FHC Credit Union doubled its net surplus in 2021 compared to the previous year. Its capital and liquidity positions remained adequate and above benchmark ratios.
Net surplus was $234.35 Million against $106.2 Million the previous year and loan disbursements totaling $4.17 Billion for the period.
During the heights of the COVID-19 pandemic in the 2021 financial year, the Credit Union used the opportunity to place great effort behind driving automation and digital transformation while encouraging financial prudence amongst its member base, and capitalizing on unique relationship building strategies, a release from the FHC said.
Though face-to-face interaction remained limited, the FHC team developed creative ways to stay connected and engaged with stakeholders.
Speaking at their tenth Annual General Meeting held at the Jamaica Pegasus Hotel on Thursday, May 19, 2022, CEO Roxann Linton said: “….This year we continued to provide understanding and support to our membership’s unique circumstances. We listened to their needs and it became a never-ending flow of useful information,”

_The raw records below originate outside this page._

(* ===== verification/Malloc.v ===== *)
(** * The heaps of the EAL: elements, free lists, allocation

    [lib/librte_eal/common/malloc_elem.c], [malloc_elem.h], [malloc_heap.c] and
    [malloc_heap.h]. A heap is made of memory segments; each segment is a
    sequence of elements, every one with a header in front of its data, closed
    by an end marker. [elems] holds the headers by address ([NULL] is 0);
    the free lists of [sys/queue.h] are the lists of the addresses linked in
    them. A definition is [None] where the code would follow a pointer to
    something that is not a header, or remove from a list an element that is on
    none. The spinlock of a heap makes its calls atomic: a call is one step. *)
From S2P Require Import Prelude Align.
Open Scope Z_scope.

(** ** Data *)

Definition NULL : Z := 0.
Definition RTE_CACHE_LINE_SIZE : Z := 64.
Definition RTE_HEAP_NUM_FREELISTS : Z := 13.
Definition RTE_MAX_NUMA_NODES : Z := 8.
Definition RTE_MAX_MEMSEG : Z := 256.
Definition SIZE_MAX : Z := 2 ^ 64 - 1.

(** [sizeof(struct malloc_elem)], a cache line; no trailer without [RTE_LIBRTE_MALLOC_DEBUG]. *)
Definition MALLOC_ELEM_HEADER_LEN : Z := 64.
Definition MALLOC_ELEM_TRAILER_LEN : Z := 0.
Definition MALLOC_ELEM_OVERHEAD : Z := MALLOC_ELEM_HEADER_LEN + MALLOC_ELEM_TRAILER_LEN.
Definition MIN_DATA_SIZE : Z := RTE_CACHE_LINE_SIZE.

Inductive elem_state := ELEM_FREE | ELEM_BUSY | ELEM_PAD.
#[export] Instance elem_state_eq_dec : EqDecision elem_state.
Proof. solve_decision. Defined.

(** [heap] and [ms] are the positions in [mcfg->malloc_heaps] and [mcfg->memseg]. *)
Record malloc_elem := Elem { heap : nat; prev : Z; ms : nat; state : elem_state; pad : Z; size : Z }.
#[export] Instance malloc_elem_upd : Updatable malloc_elem := λ e, Elem (heap e) (prev e) (ms e) (state e) (pad e) (size e).
#[export] Instance malloc_elem_eq_dec : EqDecision malloc_elem.
Proof. solve_decision. Defined.

Record malloc_heap := Heap { free_head : list (list Z); alloc_count : Z; total_size : Z }.
#[export] Instance malloc_heap_upd : Updatable malloc_heap := λ h, Heap (free_head h) (alloc_count h) (total_size h).

Record rte_memseg := Memseg { phys_addr : Z; addr : Z; len : Z; hugepage_sz : Z; socket_id : Z; ioremap_addr : Z }.

(** The part of the shared configuration that the allocator keeps, with the headers in memory. *)
Record mem := Mem { elems : gmap Z malloc_elem; malloc_heaps : list malloc_heap }.
#[export] Instance mem_upd : Updatable mem := λ m, Mem (elems m) (malloc_heaps m).

Definition zero_elem : malloc_elem := Elem 0 NULL 0 ELEM_FREE 0 0.
Definition set_elem (a : Z) (e : malloc_elem) (m : mem) : mem := m <| elems := <[a := e]> (elems m) |>.
Definition upd_elem (a : Z) (f : malloc_elem → malloc_elem) (m : mem) : option mem :=
  e ← elems m !! a; Some (set_elem a (f e) m).
Definition upd_heap (h : nat) (f : malloc_heap → malloc_heap) (m : mem) : option mem :=
  x ← malloc_heaps m !! h; Some (m <| malloc_heaps := <[h := f x]> (malloc_heaps m) |>).

(** [RTE_CACHE_LINE_ROUNDUP] on a [size_t]. *)
Definition RTE_CACHE_LINE_ROUNDUP (x : Z) : Z := u64 (RTE_CACHE_LINE_SIZE * (u64 (x + RTE_CACHE_LINE_SIZE - 1) / RTE_CACHE_LINE_SIZE)).
(** [RTE_ALIGN_FLOOR] of an [uintptr_t] to an [unsigned] alignment: [align - 1] is computed on 32 bits. *)
Definition align_floor (val align : Z) : Z := RTE_ALIGN_FLOOR u64 val (u32 (align - 1) + 1).

(** ** Elements: [malloc_elem.c] *)

Definition malloc_elem_init (elem : Z) (hp ms : nat) (size : Z) (m : mem) : mem :=
  set_elem elem (Elem hp NULL ms ELEM_FREE 0 size) m.

Definition malloc_elem_mkend (elem prev_free : Z) (m : mem) : option mem :=
  p ← elems m !! prev_free;
  let m := malloc_elem_init elem (heap p) (ms p) 0 m in
  upd_elem elem (λ e, e <| prev := prev_free |> <| state := ELEM_BUSY |>) m.

(** Where the header of a block of [size] bytes would start in element [e] at [elem]. *)
Definition elem_start_pt (elem : Z) (e : malloc_elem) (size_ align bound : Z) : Z :=
  let bmask := u64 (Z.lnot (u64 (bound - 1))) in
  let end_pt := u64 (elem + size e - MALLOC_ELEM_TRAILER_LEN) in
  let start new_data_start :=
    let new_elem_start := u64 (new_data_start - MALLOC_ELEM_HEADER_LEN) in
    if new_elem_start <? elem then NULL else new_elem_start in
  let new_data_start := align_floor (u64 (end_pt - size_)) align in
  if negb (Z.land new_data_start bmask =? Z.land (u64 (end_pt - 1)) bmask) then
    let end_pt := RTE_ALIGN_FLOOR u64 end_pt bound in
    let new_data_start := align_floor (u64 (end_pt - size_)) align in
    if negb (Z.land (u64 (end_pt - 1)) bmask =? Z.land new_data_start bmask) then NULL
    else start new_data_start
  else start new_data_start.

Definition malloc_elem_can_hold (elem : Z) (e : malloc_elem) (size align bound : Z) : bool :=
  negb (elem_start_pt elem e size align bound =? NULL).

Definition split_elem (elem split_pt : Z) (m : mem) : option mem :=
  e ← elems m !! elem;
  let next_elem := u64 (elem + size e) in
  let old_elem_size := u64 (split_pt - elem) in
  let new_elem_size := u64 (size e - old_elem_size) in
  let m := malloc_elem_init split_pt (heap e) (ms e) new_elem_size m in
  m ← upd_elem split_pt (λ e, e <| prev := elem |>) m;
  m ← upd_elem next_elem (λ e, e <| prev := split_pt |>) m;
  upd_elem elem (λ e, e <| size := old_elem_size |>) m.

Definition MALLOC_MINSIZE_LOG2 : Z := 8.
Definition MALLOC_LOG2_INCREMENT : Z := 2.
(** [__builtin_clzl] of a number that is not 0. *)
Definition clzl (x : Z) : Z := 63 - Z.log2 x.

Definition malloc_elem_free_list_index (size : Z) : Z :=
  if size <=? Z.shiftl 1 MALLOC_MINSIZE_LOG2 then 0 else
  let log2 := u64 (8 * 8 - clzl (size - 1)) in
  let index := u64 (log2 - MALLOC_MINSIZE_LOG2 + MALLOC_LOG2_INCREMENT - 1) / MALLOC_LOG2_INCREMENT in
  if index <=? RTE_HEAP_NUM_FREELISTS - 1 then index else RTE_HEAP_NUM_FREELISTS - 1.

Definition malloc_elem_free_list_insert (elem : Z) (m : mem) : option mem :=
  e ← elems m !! elem;
  let idx := malloc_elem_free_list_index (u64 (size e - MALLOC_ELEM_HEADER_LEN)) in
  m ← upd_elem elem (λ e, e <| state := ELEM_FREE |>) m;
  h ← malloc_heaps m !! heap e;
  l ← load (free_head h) idx;
  fl ← store (free_head h) idx (elem :: l);
  upd_heap (heap e) (λ h, h <| free_head := fl |>) m.

(** [LIST_REMOVE]: an element is only ever linked in a list of its own heap. *)
Definition elem_free_list_remove (elem : Z) (m : mem) : option mem :=
  e ← elems m !! elem;
  h ← malloc_heaps m !! heap e;
  if decide (Exists (λ l, elem ∈ l) (free_head h))
  then upd_heap (heap e) (λ h, h <| free_head := filter (λ x, x ≠ elem) <$> free_head h |>) m
  else None.

(** The padding header is written into memory that holds any data, or none yet. *)
Definition write_pad (new_elem pad_ size_ : Z) (m : mem) : mem :=
  set_elem new_elem ((default zero_elem (elems m !! new_elem)) <| pad := pad_ |> <| state := ELEM_PAD |> <| size := size_ |>) m.

Definition malloc_elem_alloc (elem size_ align bound : Z) (m : mem) : option (mem * Z) :=
  e ← elems m !! elem;
  let new_elem := elem_start_pt elem e size_ align bound in
  let old_elem_size := u64 (new_elem - elem) in
  let trailer_size := u64 (size e - old_elem_size - size_ - MALLOC_ELEM_OVERHEAD) in
  m ← elem_free_list_remove elem m;
  m ← (if trailer_size >? MALLOC_ELEM_OVERHEAD + MIN_DATA_SIZE then
         let new_free_elem := u64 (new_elem + u64 (size_ + MALLOC_ELEM_OVERHEAD)) in
         m ← split_elem elem new_free_elem m;
         malloc_elem_free_list_insert new_free_elem m
       else Some m);
  if old_elem_size <? MALLOC_ELEM_OVERHEAD + MIN_DATA_SIZE then
    m ← upd_elem elem (λ e, e <| state := ELEM_BUSY |> <| pad := u32 old_elem_size |>) m;
    e ← elems m !! elem;
    Some (if pad e >? 0 then write_pad new_elem (pad e) (u64 (size e - pad e)) m else m, new_elem)
  else
    m ← split_elem elem new_elem m;
    m ← upd_elem new_elem (λ e, e <| state := ELEM_BUSY |>) m;
    m ← malloc_elem_free_list_insert elem m;
    Some (m, new_elem).

Definition join_elem (elem1 elem2 : Z) (m : mem) : option mem :=
  e2 ← elems m !! elem2;
  let next := u64 (elem2 + size e2) in
  m ← upd_elem elem1 (λ e, e <| size := u64 (size e + size e2) |>) m;
  upd_elem next (λ e, e <| prev := elem1 |>) m.

(** The value returned, 0 or -1, with the memory. [elem->heap->alloc_count--] wraps at 0. *)
Definition malloc_elem_free (elem : Z) (m : mem) : option (mem * Z) :=
  if elem =? NULL then Some (m, -1) else
  e ← elems m !! elem;
  if negb (bool_decide (state e = ELEM_BUSY)) then Some (m, -1) else
  let next := u64 (elem + size e) in
  n ← elems m !! next;
  m ← (if bool_decide (state n = ELEM_FREE) then
         m ← elem_free_list_remove next m; join_elem elem next m
       else Some m);
  p ← (if prev e =? NULL then Some None else p ← elems m !! prev e; Some (Some p));
  m ← (if bool_decide (state <$> p = Some ELEM_FREE) then
         m ← elem_free_list_remove (prev e) m;
         m ← join_elem (prev e) elem m;
         malloc_elem_free_list_insert (prev e) m
       else
         m ← malloc_elem_free_list_insert elem m;
         upd_elem elem (λ e, e <| pad := 0 |>) m);
  m ← upd_heap (heap e) (λ h, h <| alloc_count := u32 (alloc_count h - 1) |>) m;
  Some (m, 0).

Definition malloc_elem_resize (elem size_ : Z) (m : mem) : option (mem * Z) :=
  e ← elems m !! elem;
  let new_size := u64 (size_ + MALLOC_ELEM_OVERHEAD) in
  let current_size := u64 (size e - pad e) in
  if new_size <=? current_size then Some (m, 0) else
  let next := u64 (elem + size e) in
  n ← elems m !! next;
  if negb (bool_decide (state n = ELEM_FREE)) then Some (m, -1) else
  if u64 (current_size + size n) <? new_size then Some (m, -1) else
  m ← elem_free_list_remove next m;
  m ← join_elem elem next m;
  e ← elems m !! elem;
  m ← (if u64 (size e - new_size) >=? MIN_DATA_SIZE + MALLOC_ELEM_OVERHEAD then
         let split_pt := RTE_ALIGN_CEIL u64 (u64 (elem + new_size)) RTE_CACHE_LINE_SIZE in
         m ← split_elem elem split_pt m;
         malloc_elem_free_list_insert split_pt m
       else Some m);
  Some (m, 0).

(** [malloc_elem.h]: the header of the block whose data starts at [data]. *)
Definition malloc_elem_from_data (data : Z) (m : mem) : option Z :=
  if data =? NULL then Some NULL else
  let elem := u64 (data - MALLOC_ELEM_HEADER_LEN) in
  if elem =? NULL then Some NULL else
  e ← elems m !! elem;
  Some (if bool_decide (state e = ELEM_PAD) then u64 (elem - pad e) else elem).

(** ** Heaps: [malloc_heap.c] *)

Definition RTE_MEMZONE_2MB : Z := 0x1.
Definition RTE_MEMZONE_1GB : Z := 0x2.
Definition RTE_MEMZONE_SIZE_HINT_ONLY : Z := 0x4.
Definition RTE_MEMZONE_16MB : Z := 0x100.
Definition RTE_MEMZONE_16GB : Z := 0x200.
Definition RTE_MEMZONE_256KB : Z := 0x10000.
Definition RTE_MEMZONE_256MB : Z := 0x20000.
Definition RTE_MEMZONE_512MB : Z := 0x40000.
Definition RTE_MEMZONE_4GB : Z := 0x80000.

Definition check_hugepage_sz (flags hugepage_sz : Z) : Z :=
  if Z.land flags (u32 (Z.lnot RTE_MEMZONE_SIZE_HINT_ONLY)) =? 0 then 1 else
  let check_flag :=
    if hugepage_sz =? 2 ^ 18 then RTE_MEMZONE_256KB else
    if hugepage_sz =? 2 ^ 21 then RTE_MEMZONE_2MB else
    if hugepage_sz =? 2 ^ 24 then RTE_MEMZONE_16MB else
    if hugepage_sz =? 2 ^ 28 then RTE_MEMZONE_256MB else
    if hugepage_sz =? 2 ^ 29 then RTE_MEMZONE_512MB else
    if hugepage_sz =? 2 ^ 30 then RTE_MEMZONE_1GB else
    if hugepage_sz =? 2 ^ 32 then RTE_MEMZONE_4GB else
    if hugepage_sz =? 2 ^ 34 then RTE_MEMZONE_16GB else 0 in
  Z.land check_flag flags.

Section heap.
(** [mcfg->memseg]. *)
Context (memseg : list rte_memseg).

Definition malloc_heap_add_memseg (hp i : nat) (s : rte_memseg) (m : mem) : option mem :=
  let start_elem := addr s in
  let end_elem := RTE_ALIGN_FLOOR u64 (u64 (addr s + u64 (len s - MALLOC_ELEM_OVERHEAD))) RTE_CACHE_LINE_SIZE in
  let elem_size := u64 (end_elem - start_elem) in
  let m := malloc_elem_init start_elem hp i elem_size m in
  m ← malloc_elem_mkend end_elem start_elem m;
  m ← malloc_elem_free_list_insert start_elem m;
  upd_heap hp (λ h, h <| total_size := u64 (total_size h + elem_size) |>) m.

(** One free list: the element that suits, or else the first that is large enough ([alt_elem]). *)
Fixpoint scan_list (m : mem) (size flags align bound : Z) (l : list Z) (alt_elem : Z) : option (Z * Z) :=
  match l with
  | [] => Some (NULL, alt_elem)
  | elem :: l =>
      e ← elems m !! elem;
      if malloc_elem_can_hold elem e size align bound then
        s ← memseg !! ms e;
        if negb (check_hugepage_sz flags (hugepage_sz s) =? 0) then Some (elem, alt_elem)
        else scan_list m size flags align bound l (if alt_elem =? NULL then elem else alt_elem)
      else scan_list m size flags align bound l alt_elem
  end.

Fixpoint scan_lists (m : mem) (size flags align bound : Z) (ls : list (list Z)) (alt_elem : Z) : option (Z * Z) :=
  match ls with
  | [] => Some (NULL, alt_elem)
  | l :: ls =>
      '(elem, alt_elem) ← scan_list m size flags align bound l alt_elem;
      if elem =? NULL then scan_lists m size flags align bound ls alt_elem else Some (elem, alt_elem)
  end.

(** The [size_t align] of the caller is handed on as an [unsigned]. *)
Definition find_suitable_element (h : malloc_heap) (m : mem) (size flags align bound : Z) : option Z :=
  let idx := malloc_elem_free_list_index size in
  '(elem, alt_elem) ← scan_lists m size flags (u32 align) bound (drop (Z.to_nat idx) (free_head h)) NULL;
  Some (if negb (elem =? NULL) then elem else
        if negb (alt_elem =? NULL) && negb (Z.land flags RTE_MEMZONE_SIZE_HINT_ONLY =? 0) then alt_elem else NULL).

(** The pointer returned, [NULL] when there is no room, with the memory. *)
Definition malloc_heap_alloc (hp : nat) (size flags align bound : Z) (m : mem) : option (mem * Z) :=
  let size := RTE_CACHE_LINE_ROUNDUP size in
  let align := RTE_CACHE_LINE_ROUNDUP align in
  h ← malloc_heaps m !! hp;
  elem ← find_suitable_element h m size flags align bound;
  if elem =? NULL then Some (m, NULL) else
  '(m, new_elem) ← malloc_elem_alloc elem size (u32 align) bound m;
  m ← upd_heap hp (λ h, h <| alloc_count := u32 (alloc_count h + 1) |>) m;
  Some (m, if new_elem =? NULL then NULL else u64 (new_elem + MALLOC_ELEM_HEADER_LEN)).

Record rte_malloc_socket_stats := Stats {
  heap_totalsz_bytes : Z; heap_freesz_bytes : Z; greatest_free_size : Z;
  free_count : Z; stat_alloc_count : Z; heap_allocsz_bytes : Z }.

(** The three running values of the loop over the free lists: count, bytes, greatest. *)
Fixpoint stat_list (m : mem) (l : list Z) (acc : Z * Z * Z) : option (Z * Z * Z) :=
  match l with
  | [] => Some acc
  | elem :: l =>
      e ← elems m !! elem;
      let '(free_count, bytes, greatest) := acc in
      stat_list m l (u32 (free_count + 1), u64 (bytes + size e), if size e >? greatest then size e else greatest)
  end.

Definition malloc_heap_get_stats (hp : nat) (m : mem) : option rte_malloc_socket_stats :=
  h ← malloc_heaps m !! hp;
  '(free_count, bytes, greatest) ← stat_list m (concat (free_head h)) (0, 0, 0);
  Some (Stats (total_size h) bytes greatest free_count (alloc_count h) (u64 (total_size h - bytes))).

(** The loop over [mcfg->memseg]: it ends at the first empty segment. *)
Fixpoint add_memsegs (segs : list rte_memseg) (i : nat) (m : mem) : option mem :=
  match segs with
  | [] => Some m
  | s :: segs =>
      if negb (len s >? 0) then Some m else
      if negb (ioremap_addr s =? 0) then add_memsegs segs (S i) m else
      _ ← load (malloc_heaps m) (socket_id s);
      m ← malloc_heap_add_memseg (Z.to_nat (socket_id s)) i s m;
      add_memsegs segs (S i) m
  end.

Definition rte_eal_malloc_heap_init (m : mem) : option mem := add_memsegs (take (Z.to_nat RTE_MAX_MEMSEG) memseg) 0 m.
End heap.

(** [mcfg] before the EAL is initialised: zeros. *)
Definition zero_heap : malloc_heap := Heap (replicate (Z.to_nat RTE_HEAP_NUM_FREELISTS) []) 0 0.
Definition no_mem : mem := Mem ∅ (replicate (Z.to_nat RTE_MAX_NUMA_NODES) zero_heap).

She emphasized that the Member Assistance Programme is still available to members and encouraged those who might be facing difficulties with meeting their obligations to seek dialogue with the Credit Union.
She said construction is underway to establish a permanent branch in Morant Bay, St. Thomas by late this year.
The hybrid meeting concluded with the historic passing of a special resolution for the creation of a new ‘Starter Membership’ tier that will facilitate access to the services of the Credit Union for young adult students aged 18 – 24 years and the unemployed or low income-earners without the financial capabilities to afford the full membership fee.